The only contact methods described by Vellotti for the transmittal of information to the emergency contact person are via email message, telephone message and pager message. My previous comments regarding Fairweather's email notification, and the security issues involved apply equally to Vellotti. Similarly, my comments regarding telephone notification have the problem of not providing a written record of the alert, although it is possible that Vellotti would also provide this in a low-security email. His pager message requires the contact person to ring up to hear the recorded voice message mentioned earlier, again presenting problems with the lack of a written copy of the call. Vellotti does not teach or suggest the provision of notification via a secure website, or other secure transmission means.
While Vellotti does discuss the use of a telephone to setup or modify trip/alert information and deactivate the system after returning from a trip he does not suggest or describe the use of mobile messaging techniques, such as SMS messaging, to solve this problem. His usage of the telephone is quite specifically directed at voice recognition techniques. As such, the user would be presented with increase cost of usage (voice calls generally costing more than SMS messages), increased phone battery requirements (an SMS message is power-efficient compared to a voice message), and possible misinterpretation of voice activation commands.
All of the cited prior art described notification methods which deliver basic information as it is known at the time of the alert.
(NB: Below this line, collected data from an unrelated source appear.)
Lemma parser_run_noise noise : forall p rest,
  parser_inv p [] -> p_state p = XGL_PARSE_MAGIC ->
  Forall (fun x => x.1 <> XGL_WIRE_MAGIC_0) noise ->
  parser_run p (noise ++ rest) = parser_run p rest.
Proof.
  induction noise as [|[b now] noise IH]; intros p rest Hinv Hst Hn; [done|].
  apply Forall_cons in Hn as [Hb Hn]. cbn [app parser_run].
  assert (xgl_parser_feed_byte p b now = Some (XGL_PARSE_RESULT_INCOMPLETE, p)) as ->.
  { unfold xgl_parser_feed_byte. destruct Hinv as [(Hsz & _ & Hlen & _) _]. rewrite Hlen, zlen_nil, Hst.
    replace (p_cache_size p <=? 0) with false by lia. cbn in Hb.
    by replace (b =? XGL_WIRE_MAGIC_0) with false by lia. }
  cbn [mbind option_bind]. by apply IH.
Qed.

(** What the serializers write is a valid frame. *)
Lemma seal_valid size h l tag body :
  head_ok h l tag -> bytes_ok body -> zlen body = wh_payload_len h + tag ->
  zlen (seal (head_bytes h l ++ body)) <= size -> valid_frame size (seal (head_bytes h l ++ body)).
Proof. intros. by exists h, l, tag, body. Qed.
There is no provision to provide enhanced information which may provide additional assistance to the contact person and which may be updated as time progresses, such as search area weather, governmental travel alerts, news items involving vehicle accidents, or any other data relevant to the search area. Thus, there is no active involvement by their systems with the contact person once they have delivered their message.
Against this background of prior art, there exists a need for a traveler safety notification system which:                1. provides a means to receive and retain information about a traveler's plans or itinerary;        2. is simple to use, with no unnecessarily complicated steps or actions required;        3. reliably provides alert notifications to trusted contact people in a written form;        4. does not rely on the traveler being in continuous telecommunications contact;        5. does not require the traveler to be in telecommunications contact at the time of the alert;        6. does not rely on technology not commonly available;        7. provides a secure means of providing personal and travel plan information to a contact person which is simple and will work on all systems with all levels of recipient experience;        8. may be operated remotely without Internet access, using a commonly available mobile device such as a mobile phone or cellphone in an efficient, easy to use way which minimizes opportunities for error; and        9. provides enhanced information relevant to the likely search area, thereby being of continued assistance to the contact person after being notified of an alert.My described embodiments address these issues and meet this need.